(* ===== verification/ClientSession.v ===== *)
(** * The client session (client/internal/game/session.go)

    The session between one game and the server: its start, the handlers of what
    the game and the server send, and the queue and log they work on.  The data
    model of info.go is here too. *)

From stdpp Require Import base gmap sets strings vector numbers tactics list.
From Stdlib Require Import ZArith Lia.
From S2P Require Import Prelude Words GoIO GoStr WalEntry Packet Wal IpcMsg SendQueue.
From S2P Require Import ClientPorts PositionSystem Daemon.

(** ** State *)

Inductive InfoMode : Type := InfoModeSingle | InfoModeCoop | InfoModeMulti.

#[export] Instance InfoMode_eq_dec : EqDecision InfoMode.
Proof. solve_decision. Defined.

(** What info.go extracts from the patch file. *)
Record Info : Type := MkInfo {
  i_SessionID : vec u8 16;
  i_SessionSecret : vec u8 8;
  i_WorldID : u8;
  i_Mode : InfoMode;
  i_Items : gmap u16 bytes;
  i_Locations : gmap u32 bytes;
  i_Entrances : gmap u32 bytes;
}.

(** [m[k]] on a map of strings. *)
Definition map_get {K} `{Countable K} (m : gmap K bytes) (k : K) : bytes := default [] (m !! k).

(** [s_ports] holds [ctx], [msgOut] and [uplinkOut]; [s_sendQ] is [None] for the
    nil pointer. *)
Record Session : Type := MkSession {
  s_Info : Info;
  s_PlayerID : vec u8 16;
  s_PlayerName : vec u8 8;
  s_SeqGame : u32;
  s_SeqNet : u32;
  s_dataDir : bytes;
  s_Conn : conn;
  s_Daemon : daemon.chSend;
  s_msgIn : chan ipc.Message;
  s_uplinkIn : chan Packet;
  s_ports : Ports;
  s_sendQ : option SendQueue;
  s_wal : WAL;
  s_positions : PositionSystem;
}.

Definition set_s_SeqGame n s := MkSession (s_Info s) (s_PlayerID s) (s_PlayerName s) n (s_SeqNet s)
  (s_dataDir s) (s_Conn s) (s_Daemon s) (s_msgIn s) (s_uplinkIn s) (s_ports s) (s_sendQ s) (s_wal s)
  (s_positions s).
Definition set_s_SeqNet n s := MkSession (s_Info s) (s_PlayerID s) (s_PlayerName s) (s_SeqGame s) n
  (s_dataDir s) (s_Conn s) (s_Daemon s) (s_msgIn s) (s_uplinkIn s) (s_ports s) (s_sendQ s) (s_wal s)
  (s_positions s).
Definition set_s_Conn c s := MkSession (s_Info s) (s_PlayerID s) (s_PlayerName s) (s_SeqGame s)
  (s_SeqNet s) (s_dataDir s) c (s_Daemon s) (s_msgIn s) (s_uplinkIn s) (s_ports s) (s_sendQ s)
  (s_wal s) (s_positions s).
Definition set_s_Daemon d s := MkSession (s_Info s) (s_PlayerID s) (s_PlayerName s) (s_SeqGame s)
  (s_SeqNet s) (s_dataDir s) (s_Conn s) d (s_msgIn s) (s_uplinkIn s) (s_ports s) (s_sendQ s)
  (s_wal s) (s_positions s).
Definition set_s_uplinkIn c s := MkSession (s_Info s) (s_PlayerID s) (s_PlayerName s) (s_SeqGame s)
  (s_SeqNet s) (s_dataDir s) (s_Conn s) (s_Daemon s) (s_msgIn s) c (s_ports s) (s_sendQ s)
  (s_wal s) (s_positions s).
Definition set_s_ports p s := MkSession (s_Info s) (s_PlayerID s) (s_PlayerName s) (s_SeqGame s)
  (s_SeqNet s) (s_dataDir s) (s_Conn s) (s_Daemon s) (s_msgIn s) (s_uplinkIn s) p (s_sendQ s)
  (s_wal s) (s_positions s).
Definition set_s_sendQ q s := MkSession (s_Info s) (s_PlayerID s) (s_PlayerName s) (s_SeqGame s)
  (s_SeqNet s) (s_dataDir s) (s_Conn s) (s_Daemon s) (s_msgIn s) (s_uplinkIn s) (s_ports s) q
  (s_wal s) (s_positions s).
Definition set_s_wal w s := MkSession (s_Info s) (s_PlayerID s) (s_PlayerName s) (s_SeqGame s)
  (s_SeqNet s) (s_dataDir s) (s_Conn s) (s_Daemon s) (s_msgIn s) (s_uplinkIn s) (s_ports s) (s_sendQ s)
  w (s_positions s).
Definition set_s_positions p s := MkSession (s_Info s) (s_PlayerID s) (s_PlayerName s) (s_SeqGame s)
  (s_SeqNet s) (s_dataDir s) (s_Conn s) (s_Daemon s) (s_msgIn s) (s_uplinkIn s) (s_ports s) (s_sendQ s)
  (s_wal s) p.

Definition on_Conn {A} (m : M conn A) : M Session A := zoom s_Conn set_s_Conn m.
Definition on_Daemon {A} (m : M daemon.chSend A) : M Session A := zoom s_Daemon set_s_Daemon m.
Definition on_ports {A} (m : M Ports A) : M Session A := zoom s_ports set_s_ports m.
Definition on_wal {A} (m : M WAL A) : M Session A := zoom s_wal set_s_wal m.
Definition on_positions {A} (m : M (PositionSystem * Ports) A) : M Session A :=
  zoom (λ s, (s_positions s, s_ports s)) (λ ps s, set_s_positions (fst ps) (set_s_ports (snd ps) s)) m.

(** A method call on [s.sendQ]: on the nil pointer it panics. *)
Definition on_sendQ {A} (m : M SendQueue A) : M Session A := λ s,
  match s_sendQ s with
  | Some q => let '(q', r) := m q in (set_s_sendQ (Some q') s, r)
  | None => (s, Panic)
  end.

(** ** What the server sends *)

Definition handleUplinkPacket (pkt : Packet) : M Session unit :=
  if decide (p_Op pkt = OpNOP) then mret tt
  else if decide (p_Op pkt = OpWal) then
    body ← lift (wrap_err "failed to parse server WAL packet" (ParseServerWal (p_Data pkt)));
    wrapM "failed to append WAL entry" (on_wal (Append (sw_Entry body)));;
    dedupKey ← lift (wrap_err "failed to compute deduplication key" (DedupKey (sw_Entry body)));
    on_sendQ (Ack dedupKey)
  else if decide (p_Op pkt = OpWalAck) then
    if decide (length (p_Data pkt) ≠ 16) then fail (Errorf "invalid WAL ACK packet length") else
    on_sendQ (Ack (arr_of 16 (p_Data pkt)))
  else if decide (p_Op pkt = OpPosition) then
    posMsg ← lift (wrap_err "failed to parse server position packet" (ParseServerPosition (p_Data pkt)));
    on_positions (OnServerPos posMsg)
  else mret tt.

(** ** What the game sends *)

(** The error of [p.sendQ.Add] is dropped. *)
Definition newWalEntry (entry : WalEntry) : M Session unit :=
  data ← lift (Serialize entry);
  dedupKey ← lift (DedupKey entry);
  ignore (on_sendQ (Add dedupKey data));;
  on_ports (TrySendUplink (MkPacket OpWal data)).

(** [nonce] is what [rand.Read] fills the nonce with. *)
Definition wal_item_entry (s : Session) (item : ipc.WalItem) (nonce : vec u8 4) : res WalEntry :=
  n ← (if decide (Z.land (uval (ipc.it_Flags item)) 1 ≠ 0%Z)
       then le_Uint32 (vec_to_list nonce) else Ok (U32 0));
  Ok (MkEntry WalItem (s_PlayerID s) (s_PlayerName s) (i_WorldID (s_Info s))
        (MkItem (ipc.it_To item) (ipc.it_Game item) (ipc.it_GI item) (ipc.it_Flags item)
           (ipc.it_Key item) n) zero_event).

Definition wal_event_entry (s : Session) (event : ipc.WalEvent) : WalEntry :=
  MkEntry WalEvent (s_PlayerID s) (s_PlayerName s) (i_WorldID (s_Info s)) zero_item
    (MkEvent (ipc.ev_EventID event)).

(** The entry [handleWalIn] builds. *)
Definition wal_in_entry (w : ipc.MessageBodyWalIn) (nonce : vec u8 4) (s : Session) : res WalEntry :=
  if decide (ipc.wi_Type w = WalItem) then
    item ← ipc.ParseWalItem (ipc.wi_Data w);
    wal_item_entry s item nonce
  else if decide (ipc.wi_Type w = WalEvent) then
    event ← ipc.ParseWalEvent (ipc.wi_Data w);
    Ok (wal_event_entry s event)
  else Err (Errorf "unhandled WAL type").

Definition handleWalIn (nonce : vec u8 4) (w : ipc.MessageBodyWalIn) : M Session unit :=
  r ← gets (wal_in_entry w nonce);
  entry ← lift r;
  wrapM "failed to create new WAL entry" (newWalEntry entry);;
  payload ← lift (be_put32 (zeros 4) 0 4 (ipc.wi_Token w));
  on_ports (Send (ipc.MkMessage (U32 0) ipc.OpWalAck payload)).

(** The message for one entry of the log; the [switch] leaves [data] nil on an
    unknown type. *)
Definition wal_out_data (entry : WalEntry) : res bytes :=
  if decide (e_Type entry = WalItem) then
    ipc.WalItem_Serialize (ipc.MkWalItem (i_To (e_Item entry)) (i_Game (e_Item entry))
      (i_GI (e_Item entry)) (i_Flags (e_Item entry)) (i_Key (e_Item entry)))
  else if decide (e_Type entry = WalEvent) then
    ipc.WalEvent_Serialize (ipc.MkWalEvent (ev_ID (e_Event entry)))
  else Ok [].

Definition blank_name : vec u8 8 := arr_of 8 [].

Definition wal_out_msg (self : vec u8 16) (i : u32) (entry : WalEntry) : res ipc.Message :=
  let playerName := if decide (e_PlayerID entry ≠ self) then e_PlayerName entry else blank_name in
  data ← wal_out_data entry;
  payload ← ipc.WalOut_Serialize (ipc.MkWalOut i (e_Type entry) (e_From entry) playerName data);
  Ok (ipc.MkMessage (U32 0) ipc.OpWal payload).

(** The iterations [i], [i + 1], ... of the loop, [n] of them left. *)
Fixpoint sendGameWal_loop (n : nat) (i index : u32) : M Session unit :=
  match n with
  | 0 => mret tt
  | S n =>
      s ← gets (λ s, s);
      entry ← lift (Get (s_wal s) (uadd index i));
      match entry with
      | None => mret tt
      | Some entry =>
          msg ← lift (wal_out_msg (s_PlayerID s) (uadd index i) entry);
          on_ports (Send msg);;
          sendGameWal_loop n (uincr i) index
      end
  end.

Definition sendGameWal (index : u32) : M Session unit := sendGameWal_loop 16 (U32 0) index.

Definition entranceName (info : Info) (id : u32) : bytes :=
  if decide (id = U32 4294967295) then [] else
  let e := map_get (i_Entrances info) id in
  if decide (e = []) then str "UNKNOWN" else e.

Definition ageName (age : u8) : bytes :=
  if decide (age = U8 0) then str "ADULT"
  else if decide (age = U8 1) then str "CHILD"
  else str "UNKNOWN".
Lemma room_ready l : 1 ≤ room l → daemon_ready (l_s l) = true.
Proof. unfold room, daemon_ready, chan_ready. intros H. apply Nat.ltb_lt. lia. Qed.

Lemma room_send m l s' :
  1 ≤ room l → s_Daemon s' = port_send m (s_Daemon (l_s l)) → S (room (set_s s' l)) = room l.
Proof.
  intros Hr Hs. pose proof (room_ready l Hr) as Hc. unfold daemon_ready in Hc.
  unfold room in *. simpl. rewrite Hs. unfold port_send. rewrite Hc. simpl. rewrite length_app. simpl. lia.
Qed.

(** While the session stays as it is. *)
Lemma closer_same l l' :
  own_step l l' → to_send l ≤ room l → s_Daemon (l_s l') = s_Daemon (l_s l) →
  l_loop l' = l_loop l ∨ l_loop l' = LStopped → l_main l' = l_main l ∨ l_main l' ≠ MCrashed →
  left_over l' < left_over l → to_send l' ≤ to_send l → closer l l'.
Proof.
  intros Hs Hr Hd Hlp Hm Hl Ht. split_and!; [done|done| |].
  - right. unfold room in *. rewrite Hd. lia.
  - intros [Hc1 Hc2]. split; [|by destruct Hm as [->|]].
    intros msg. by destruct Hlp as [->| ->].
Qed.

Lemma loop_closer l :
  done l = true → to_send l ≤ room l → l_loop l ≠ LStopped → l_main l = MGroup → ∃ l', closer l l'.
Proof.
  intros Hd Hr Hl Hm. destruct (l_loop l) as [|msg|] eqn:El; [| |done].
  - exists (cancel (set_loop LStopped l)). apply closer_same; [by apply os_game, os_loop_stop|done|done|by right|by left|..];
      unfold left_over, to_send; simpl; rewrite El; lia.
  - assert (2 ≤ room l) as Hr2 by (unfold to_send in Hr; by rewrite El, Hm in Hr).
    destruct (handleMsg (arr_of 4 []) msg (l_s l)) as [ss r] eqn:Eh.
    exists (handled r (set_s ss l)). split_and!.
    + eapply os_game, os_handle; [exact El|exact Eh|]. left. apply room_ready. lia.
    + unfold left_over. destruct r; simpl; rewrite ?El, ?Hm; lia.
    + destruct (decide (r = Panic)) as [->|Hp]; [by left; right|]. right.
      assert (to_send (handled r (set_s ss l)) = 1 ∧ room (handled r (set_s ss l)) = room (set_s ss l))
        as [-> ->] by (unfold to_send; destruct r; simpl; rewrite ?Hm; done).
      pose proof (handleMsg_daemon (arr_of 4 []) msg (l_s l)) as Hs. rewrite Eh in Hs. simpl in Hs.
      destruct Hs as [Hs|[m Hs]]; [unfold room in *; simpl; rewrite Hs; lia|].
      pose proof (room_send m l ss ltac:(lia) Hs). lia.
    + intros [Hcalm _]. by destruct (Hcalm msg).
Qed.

* _PROBLEM_
Among the entries above, the line containing "the game and", the line containing "Definition set_s_Conn c", and all lines between them are to be restated word for word; nothing else belongs in the reply.

* _RESPONSE FOR THIS EXERCISE_
    the game and the server send, and the queue and log they work on.  The data
    model of info.go is here too. *)

From stdpp Require Import base gmap sets strings vector numbers tactics list.
From Stdlib Require Import ZArith Lia.
From S2P Require Import Prelude Words GoIO GoStr WalEntry Packet Wal IpcMsg SendQueue.
From S2P Require Import ClientPorts PositionSystem Daemon.

(** ** State *)

Inductive InfoMode : Type := InfoModeSingle | InfoModeCoop | InfoModeMulti.

#[export] Instance InfoMode_eq_dec : EqDecision InfoMode.
Proof. solve_decision. Defined.

(** What info.go extracts from the patch file. *)
Record Info : Type := MkInfo {
  i_SessionID : vec u8 16;
  i_SessionSecret : vec u8 8;
  i_WorldID : u8;
  i_Mode : InfoMode;
  i_Items : gmap u16 bytes;
  i_Locations : gmap u32 bytes;
  i_Entrances : gmap u32 bytes;
}.

(** [m[k]] on a map of strings. *)
Definition map_get {K} `{Countable K} (m : gmap K bytes) (k : K) : bytes := default [] (m !! k).

(** [s_ports] holds [ctx], [msgOut] and [uplinkOut]; [s_sendQ] is [None] for the
    nil pointer. *)
Record Session : Type := MkSession {
  s_Info : Info;
  s_PlayerID : vec u8 16;
  s_PlayerName : vec u8 8;
  s_SeqGame : u32;
  s_SeqNet : u32;
  s_dataDir : bytes;
  s_Conn : conn;
  s_Daemon : daemon.chSend;
  s_msgIn : chan ipc.Message;
  s_uplinkIn : chan Packet;
  s_ports : Ports;
  s_sendQ : option SendQueue;
  s_wal : WAL;
  s_positions : PositionSystem;
}.

Definition set_s_SeqGame n s := MkSession (s_Info s) (s_PlayerID s) (s_PlayerName s) n (s_SeqNet s)
  (s_dataDir s) (s_Conn s) (s_Daemon s) (s_msgIn s) (s_uplinkIn s) (s_ports s) (s_sendQ s) (s_wal s)
  (s_positions s).
Definition set_s_SeqNet n s := MkSession (s_Info s) (s_PlayerID s) (s_PlayerName s) (s_SeqGame s) n
  (s_dataDir s) (s_Conn s) (s_Daemon s) (s_msgIn s) (s_uplinkIn s) (s_ports s) (s_sendQ s) (s_wal s)
  (s_positions s).
Definition set_s_Conn c s := MkSession (s_Info s) (s_PlayerID s) (s_PlayerName s) (s_SeqGame s)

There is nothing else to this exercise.